BEGIN DATA SUPPLIED

(** X5.  An access token made by [generateToken] at clock reading [issued]
    is accepted by [verifyToken] exactly up to twelve hours after the
    second in which it was issued, and then yields the user id and version
    it was made for; a refresh token made by [generateRefreshToken] is
    accepted exactly until seven days after that second. *)
Theorem verifyToken_acceptance_window (uid : Z) (ver : option Z) (issued now : Z) :
  verifyToken env (generateToken env uid ver issued) now
  = (if (now <=? 1000 * (seconds issued + 12 * 60 * 60))%Z
     then Some (mkPayload uid (Some (default 1%Z ver)) None (seconds issued)
                          (seconds issued + 24 * 60 * 60))
     else None)
  /\ verifyToken env (generateRefreshToken env uid ver issued) now
     = (if (seconds now <? seconds issued + 7 * 24 * 60 * 60)%Z
        then Some (mkPayload uid (Some (default 1%Z ver)) (Some "refresh")
                             (seconds issued) (seconds issued + 7 * 24 * 60 * 60))
        else None).
Proof.
  split; [apply verifyToken_generateToken | apply verifyToken_generateRefreshToken].
Qed.


End TokenFacts.


Section AuthenticateFacts.
Import Js Http Jwt Auth.
Variable env : option string.

Lemma getUser_member id db user :
  Storage.getUser id db = Ok (Some user) -> user ∈ Storage.users db.
Proof.
  unfold Storage.getUser, Storage.bindInteger, Storage.first.
  destruct (parseInt id) as [n|]; simpl; [|done].
  destruct (Storage.int4 n); simpl; [|done].
  intros [= Hhead]. by apply head_Some_elem_of, list_elem_of_filter in Hhead as [_ ?].
Qed.

Lemma first_filter_unique {A B} `{EqDecision B} (f : A -> B) (l : list A) (u : A) :
  NoDup (f <$> l) -> u ∈ l ->
  Storage.first (filter (fun x => f x = f u) l) = Some u.
Proof.
  unfold Storage.first. induction l as [|x l IH]; intros Hnd Hin.
  - by apply elem_of_nil in Hin.
  - rewrite fmap_cons in Hnd. apply NoDup_cons in Hnd as [Hx Hnd].
    apply elem_of_cons in Hin as [-> | Hin].
    + by rewrite filter_cons_True.
    + rewrite filter_cons_False; [by apply IH|].
      intros Heq. apply Hx. rewrite Heq. by apply list_elem_of_fmap_2.
Qed.

Lemma first_filter_none {A} (P : A -> Prop) `{forall x, Decision (P x)} (l : list A) :
  Storage.first (filter P l) = None <-> Forall (fun x => ~ P x) l.
Proof.
  unfold Storage.first. induction l as [|x l IH]; [by split; [constructor|]|].
  destruct (decide (P x)) as [Hx | Hx].
  - rewrite filter_cons_True by done. split; [done|].
    intros Hall. by apply Forall_cons in Hall as [? _].
  - rewrite filter_cons_False by done. rewrite IH. split.
    + by constructor.
    + intros Hall. by apply Forall_cons in Hall as [_ ?].
Qed.

Lemma getUser_found db u :
  NoDup (User.id <$> Storage.users db) -> u ∈ Storage.users db ->
  (0 <= User.id u < 2 ^ 31)%Z ->
  Storage.getUser (decimal (User.id u)) db = Ok (Some u).
Proof.
  intros Hnd Hin Hid. unfold Storage.getUser.
  rewrite parseInt_decimal by lia. unfold Storage.bindInteger, Storage.int4.
  assert ((- 2 ^ 31 <=? User.id u)%Z && (User.id u <? 2 ^ 31)%Z = true) as ->.
  { apply andb_true_iff. split; [apply Z.leb_le | apply Z.ltb_lt]; lia. }
  cbn [bindR]. by rewrite (first_filter_unique User.id).
Qed.

(** X7.  Whoever [authenticate] lets through is a stored, active user with
    a positive id, handed on without the password; and the id is either the
    one in a bearer token that [verifyToken] accepts or the one in the
    session, never one taken from a token that does not verify. *)
Theorem authenticate_sound req now db user :
  authenticate env req now db = Next user ->
  exists row,
    row ∈ Storage.users db /\ User.isActive row = true
    /\ user = withoutPassword row
    /\ (0 < User.id row <= MAX_SAFE_INTEGER)%Z
    /\ ((exists token p, bearer req = Some token
                         /\ verifyToken env token now = Some p
                         /\ userId p = User.id row)
        \/ sessionUserId req = Some (User.id row)).
Proof.
  unfold authenticate, unauthorized, truthy.
  repeat case_match; try discriminate; intros [= <-].
  all: match goal with
       | H : Storage.getUser (decimal ?u) ?d = Ok (Some ?r) |- _ =>
           pose proof (getUser_member _ _ _ H) as Hin;
           pose proof (getUser_id _ _ _ H) as Hid;
           rewrite parseInt_decimal in Hid by lia;
           injection Hid as Hid; exists r
       end.
  all: split; [exact Hin|]; split; [by destruct (User.isActive _)|];
         split; [reflexivity|]; split; [lia|].
  all: simplify_eq/=.
  all: first [ by right
             | match goal with
               | H : userId <$> verifyToken _ _ _ = Some _ |- _ =>
                   apply fmap_Some in H as (p & Hp & Hu)
               end;
               left; eexists _, p; split; [reflexivity|]; split; [exact Hp|];
               by rewrite Hu ].
Qed.

(** X8.  Which credential counts.  A bearer token that fails the format
    tests is answered with 401 whatever the session holds.  A well-formed
    token that [verifyToken] turns down is treated as if no token had been
    sent, so the session decides.  A token that verifies for a user id other
    than 0 decides alone: the session is not looked at. *)
Theorem authenticate_credential_precedence req token now db :
  bearer req = Some token ->
  (tokenFormatOk token = false ->
   authenticate env req now db = unauthorized "Invalid token format")
  /\ (tokenFormatOk token = true -> verifyToken env token now = None ->
      authenticate env req now db = authenticate env (withoutBearer req) now db)
  /\ (tokenFormatOk token = true ->
      forall p, verifyToken env token now = Some p -> userId p <> 0%Z ->
      authenticate env req now db = authenticate env (withoutSession req) now db).
Proof.
  intros Hb. unfold authenticate, withoutBearer, withoutSession.
  cbn [bearer sessionUserId]. rewrite Hb.
  split; [|split].
  - by intros ->.
  - by intros -> ->.
  - intros -> p -> Hp. cbn [negb fmap option_fmap option_map truthy].
    rewrite (proj2 (Z.eqb_neq _ _) Hp). cbn [negb andb].
    destruct (sessionUserId req); cbn [truthy];
      by rewrite (proj2 (Z.eqb_neq _ _) Hp).
Qed.
(** * Sudoku board and generator (package [game]): model and properties

    The board operations of [game/sudoku.go] and the generator of the
    same package are embedded as functions: a method that writes to the
    board returns the board it leaves behind, and a method of the
    generator returns the state of its random source after the call. *)

From Stdlib Require Import ZArith Lia Bool List Permutation QArith Qround.
From Stdlib Require PrimFloat FloatOps SpecFloat.
From Stdlib Require String Uint63.
From stdpp Require Import base tactics option list numbers.

Local Open Scope Z_scope.

(** ** Loops over an index range *)

(** [for k := lo; k < lo+n; k++ { if !f(k) { return false } }; return true] *)
Definition all_range (lo n : Z) (f : Z → bool) : bool :=
  forallb f (seqZ lo n).

(** The first hit of a loop that returns from inside its body. *)
Fixpoint first_some {A B : Type} (f : A → option B) (l : list A) : option B :=
  match l with
  | [] => None
  | x :: l' => match f x with Some y => Some y | None => first_some f l' end
  end.

Definition first_range {B : Type} (lo n : Z) (f : Z → option B) : option B :=
  first_some f (seqZ lo n).

(** [for k := lo; k < lo+n; k++ { count += f(k) }] *)
Definition sum_range (lo n : Z) (f : Z → Z) : Z :=
  foldr (λ k acc, f k + acc) 0 (seqZ lo n).

(** ** The board: [type Sudoku struct { Board [9][9]int }] *)

Record Sudoku : Type := mkSudoku { Board : list (list Z) }.

(** The shape that the array type [[9][9]int] fixes. *)
Definition wf (s : Sudoku) : Prop :=
  length (Board s) = 9%nat ∧ Forall (λ r, length r = 9%nat) (Board s).

(** [s.Board[row][col]], read.  Every read in the source is behind
    [isValidPosition] or a loop over [0,9). *)
Definition cell (s : Sudoku) (row col : Z) : Z :=
  (Board s !!! Z.to_nat row) !!! Z.to_nat col.

(** [s.Board[row][col] = value]. *)
Definition store (s : Sudoku) (row col value : Z) : Sudoku :=
  mkSudoku (<[Z.to_nat row := <[Z.to_nat col := value]> (Board s !!! Z.to_nat row)]> (Board s)).

Definition NewSudoku : Sudoku := mkSudoku (replicate 9 (replicate 9 0)).

Definition NewSudokuWithPuzzle (puzzle : list (list Z)) : Sudoku := mkSudoku puzzle.

Definition isValidPosition (row col : Z) : bool :=
  (row >=? 0) && (row <? 9) && (col >=? 0) && (col <? 9).

Definition isValidValue (value : Z) : bool :=
  (value >=? 0) && (value <=? 9).

Definition SetCell (s : Sudoku) (row col value : Z) : bool * Sudoku :=
  if negb (isValidPosition row col) || negb (isValidValue value) then (false, s)
  else (true, store s row col value).

Definition GetCell (s : Sudoku) (row col : Z) : Z :=
  if negb (isValidPosition row col) then -1 else cell s row col.

Definition ClearCell (s : Sudoku) (row col : Z) : bool * Sudoku :=
  if negb (isValidPosition row col) then (false, s)
  else (true, store s row col 0).

Definition IsEmpty (s : Sudoku) (row col : Z) : bool :=
  GetCell s row col =? 0.

(** Go's [/] on [int] truncates toward zero: [Z.quot]. *)
Definition isValidPlacement (s : Sudoku) (row col value : Z) : bool :=
  if value =? 0 then true
  else if negb (all_range 0 9 (λ j, negb (negb (j =? col) && (cell s row j =? value)))) then false
  else if negb (all_range 0 9 (λ i, negb (negb (i =? row) && (cell s i col =? value)))) then false
  else
    let boxRow := (row ÷ 3) * 3 in
    let boxCol := (col ÷ 3) * 3 in
    all_range boxRow 3 (λ i,
      all_range boxCol 3 (λ j,
        negb ((negb (i =? row) || negb (j =? col)) && (cell s i j =? value)))).

(** [IsValidMove] writes the candidate into the board, checks it and
    writes the saved value back; the second component is the board
    after the call. *)
Definition IsValidMove (s : Sudoku) (row col value : Z) : bool * Sudoku :=
  if negb (isValidPosition row col) || negb (isValidValue value) then (false, s)
  else
    let original := cell s row col in
    let s1 := store s row col value in
    let valid := isValidPlacement s1 row col value in
    let s2 := store s1 row col original in
    (valid, s2).
(** On the context of a file group, where [Id] is a string: [X] is
    written before [Bad], which asks for a field of [Id], fails, and
    stays written. *)
Lemma Pipeline_EvalVariables_error_keeps_writes_witness :
  Pipeline_Exec failing_pipeline {["Id" := VString "g"; "X" := VInt 1]}
  = ({["Id" := VString "g"; "X" := VInt 2]},
     {| spawned := []; ret := Return (Some "can't evaluate field x") "" |}).
Proof.
  refine (proj1 (proj2 (Pipeline_EvalVariables_error_keeps_writes failing_pipeline
                          {["Id" := VString "g"; "X" := VInt 1]}
                          {["Id" := VString "g"; "X" := VInt 2]}
                          [var "X" (VInt 2)] failing_var [] "can't evaluate field x"
                          _ _ _))); reflexivity.
Defined.

(** [B = ((.A))] after [A = 7], as pipeline variables: [B] is 7. *)
Lemma Pipeline_EvalVariables_sees_earlier_witness :
  ∃ c1, eval_shared [(Var_Prepare (var "A" (VString "7"))).1] {["A" := VInt 5]}
        = (c1, None)
        ∧ Var_Eval (Var_Prepare (var "B" (VString "((.A))"))).1 c1 = Ok (VInt 7).
Proof.
  destruct (Pipeline_EvalVariables_sees_earlier
              {| Pipeline_Variables := shadowing_vars; Pipeline_Steps := [] |}
              {["A" := VInt 5]} {["A" := VInt 7; "B" := VInt 7]}
              [(Var_Prepare (var "A" (VString "7"))).1]
              (Var_Prepare (var "B" (VString "((.A))"))).1 [])
    as (_ & c1 & val & Hpre & _ & Hval & _).
  - reflexivity.
  - reflexivity.
  - exists c1. split; [exact Hpre|].
    assert (eval_shared [(Var_Prepare (var "A" (VString "7"))).1] {["A" := VInt 5]}
            = ({["A" := VInt 7]}, None)) as Hrun by reflexivity.
    rewrite Hrun in Hpre. injection Hpre as <-. reflexivity.
Defined.

(** The pipeline of the leakage scenario compiles, and runs without a
    panic. *)
Lemma Pipeline_Prepare_sound_witness :
  ret (Pipeline_Exec
         (Pipeline_Prepare
            {| Pipeline_Variables := [var "X" (VInt 1)];
               Pipeline_Steps :=
                 [step "first" [var "X" (VInt 2); var "Y" (VInt 9)]
                       "echo ((.X)) ((.Y))"] |}).1 ∅).2
  ≠ Panic.
Proof.
  destruct (Pipeline_Prepare_sound
              {| Pipeline_Variables := [var "X" (VInt 1)];
                 Pipeline_Steps :=
                   [step "first" [var "X" (VInt 2); var "Y" (VInt 9)]
                         "echo ((.X)) ((.Y))"] |}
              (Pipeline_Prepare
                 {| Pipeline_Variables := [var "X" (VInt 1)];
                    Pipeline_Steps :=
                      [step "first" [var "X" (VInt 2); var "Y" (VInt 9)]
                            "echo ((.X)) ((.Y))"] |}).1
              None) as (_ & _ & _ & Hrun).
  - reflexivity.
  - apply Hrun. reflexivity.
Defined.

(** A step that only declares [Y] leaves [X = 1] alone. *)
Lemma Step_new_keys_isolated_witness :
  (Step_Exec fresh_step {["X" := VInt 1]}).1 = {["X" := VInt 1]}.
Proof.
  refine (proj2 (Step_new_keys_isolated fresh_step {["X" := VInt 1]}
                   {["X" := VInt 1]} {["X" := VInt 1; "Y" := VInt 9]} _ _)).
  - reflexivity.
  - intros v Hv. change (Step_Variables fresh_step) with [var "Y" (VInt 9)] in Hv.
    apply list_elem_of_singleton in Hv as ->. reflexivity.
Defined.

(** A step whose command is one space fails with [exec: no command]. *)
Lemma Step_Exec_blank_command_witness :
  Step_Exec blank_step ∅
  = (∅, {| spawned := [("", [])]; ret := Return (Some "exec: no command") "" |}).
Proof.
  apply (Step_Exec_blank_command blank_step ∅ ∅ ∅ [Text " "] " ").
  - reflexivity.
  - reflexivity.
  - reflexivity.
  - repeat constructor.
  - reflexivity.
Defined.
(** * The LSTM forecasting pipeline of the emigration dashboard

    A shallow embedding of the forecasting code of [src/routes/ml.tsx]
    (one model at a time, configured by hand) and of its sibling route
    with automatic hyper-parameter tuning.  Both files share, word for
    word, the aggregation of the yearly records, the min-max scaling,
    the window builder and the evaluation of a trained network; they
    differ in how models are chosen and in how the forecast table is
    assembled and exported.

    JavaScript numbers are IEEE 754 binary64 values: they are modelled
    by Rocq's primitive floats, whose operations are the same binary64
    operations (round to nearest, ties to even).  Array lengths, loop
    counters, the lookback and the forecast horizon are natural numbers;
    the [Year] of a record is a number like any other. *)

From Stdlib Require Import String Ascii DecimalString.
From Stdlib Require Import List ZArith Lia Bool.
From Stdlib Require Import Floats.
From Stdlib Require Import Permutation Sorted.
Import ListNotations.

Set Warnings "-inexact-float".
Set Implicit Arguments.

Local Open Scope Z_scope.
Local Open Scope nat_scope.
Local Open Scope list_scope.

(** ** ECMAScript built-ins used by the pipeline *)

Module JS.

Definition number := float.

(** How a call ends: with a value, or with a thrown [Error] carrying its
    message. *)
Inductive completion (A : Type) : Type :=
| Normal (a : A)
| Throw (message : string).

Arguments Normal {A} a.
Arguments Throw {A} message.

Definition bind {A B : Type} (c : completion A) (k : A -> completion B) : completion B :=
  match c with
  | Normal a => k a
  | Throw m => Throw m
  end.

Definition is_NegZero (x : number) : bool :=
  match classify x with
  | NZero => true
  | _ => false
  end.

Definition is_PosZero (x : number) : bool :=
  match classify x with
  | PZero => true
  | _ => false
  end.

(** [Math.min(...values)]: starts from [+Infinity], answers [NaN] as soon
    as one argument is [NaN], and ranks [-0] below [+0]. *)
Fixpoint Math_min_from (lowest : number) (values : list number) : number :=
  match values with
  | [] => lowest
  | x :: rest =>
      if is_nan x then nan
      else if is_NegZero x && is_PosZero lowest then Math_min_from x rest
      else if (x <? lowest)%float then Math_min_from x rest
      else Math_min_from lowest rest
  end.

Definition Math_min (values : list number) : number :=
  Math_min_from infinity values.

(** [Math.max(...values)]: the mirror image, starting from [-Infinity]. *)
Fixpoint Math_max_from (highest : number) (values : list number) : number :=
  match values with
  | [] => highest
  | x :: rest =>
      if is_nan x then nan
      else if is_PosZero x && is_NegZero highest then Math_max_from x rest
      else if (highest <? x)%float then Math_max_from x rest
      else Math_max_from highest rest
  end.

Definition Math_max (values : list number) : number :=
  Math_max_from neg_infinity values.

Definition Math_abs (x : number) : number := abs x.

(** The integer [z] as a number; exact when [|z| < 2^53]. *)
Definition of_Z (z : Z) : number :=
  match z with
  | Z0 => zero
  | Zpos _ => of_uint63 (Uint63.of_Z z)
  | Zneg p => (- of_uint63 (Uint63.of_Z (Zpos p)))%float
  end.

Definition of_nat (n : nat) : number := of_Z (Z.of_nat n).

(** An integer result that keeps the sign of a vanishing argument. *)
Definition signed_integer (negative : bool) (r : Z) : number :=
  match r with
  | Z0 => if negative then neg_zero else zero
  | _ => of_Z r
  end.

(** [Math.floor]: a finite number is [(-1)^s * m * 2^e]; it is already an
    integer when [e >= 0], and otherwise its floor is an arithmetic shift
    of the signed mantissa. *)
Definition Math_floor (x : number) : number :=
  match Prim2SF x with
  | S754_finite s m (Zneg k) =>
      signed_integer s (Z.shiftr (if s then Zneg m else Zpos m) (Zpos k))
  | _ => x
  end.

(** [Math.round]: the nearest integer, ties towards [+Infinity], that is
    [floor (x + 1/2)] computed exactly. *)
Definition Math_round (x : number) : number :=
  match Prim2SF x with
  | S754_finite s m (Zneg k) =>
      signed_integer s
        (Z.shiftr (2 * (if s then Zneg m else Zpos m) + Z.shiftl 1 (Zpos k))
                  (Zpos k + 1))
  | _ => x
  end.

(** [ToIntegerOrInfinity]: truncation towards zero, [NaN] read as [0]; the
    two infinities are stood for by integers beyond every array length. *)
Definition ToIntegerOrInfinity (x : number) : Z :=
  match Prim2SF x with
  | S754_zero _ | S754_nan => 0%Z
  | S754_infinity s => if s then (- 2 ^ 1024)%Z else (2 ^ 1024)%Z
  | S754_finite s m e =>
      let magnitude :=
        match e with
        | Zneg k => Z.shiftr (Zpos m) (Zpos k)
        | _ => Z.shiftl (Zpos m) e
        end in
      if s then (- magnitude)%Z else magnitude
  end.

(** [ToBoolean] on a number: only [+0], [-0] and [NaN] are falsy. *)
Definition truthy (x : number) : bool :=
  negb (is_nan x || is_zero x).

(** [Array.prototype.slice(start, end)] with its relative indices: a
    negative index counts from the end, and both are clamped to the
    array. *)
Definition relative_index (len k : Z) : Z :=
  if (k <? 0)%Z then Z.max (len + k) 0 else Z.min k len.

Definition Array_slice {A : Type} (a : list A) (start finish : Z) : list A :=
  let len := Z.of_nat (length a) in
  let k := relative_index len start in
  let final := relative_index len finish in
  firstn (Z.to_nat (final - k)) (skipn (Z.to_nat k) a).

(** [slice(start)]: up to the end of the array. *)
Definition Array_slice_from {A : Type} (a : list A) (start : Z) : list A :=
  Array_slice a start (Z.of_nat (length a)).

END DATA SUPPLIED

WHAT TO PRODUCE:
From the entries above, show each line that includes the string "fails".

ANSWER BELOW:
(** X8.  Which credential counts.  A bearer token that fails the format
    written before [Bad], which asks for a field of [Id], fails, and
(** A step whose command is one space fails with [exec: no command]. *)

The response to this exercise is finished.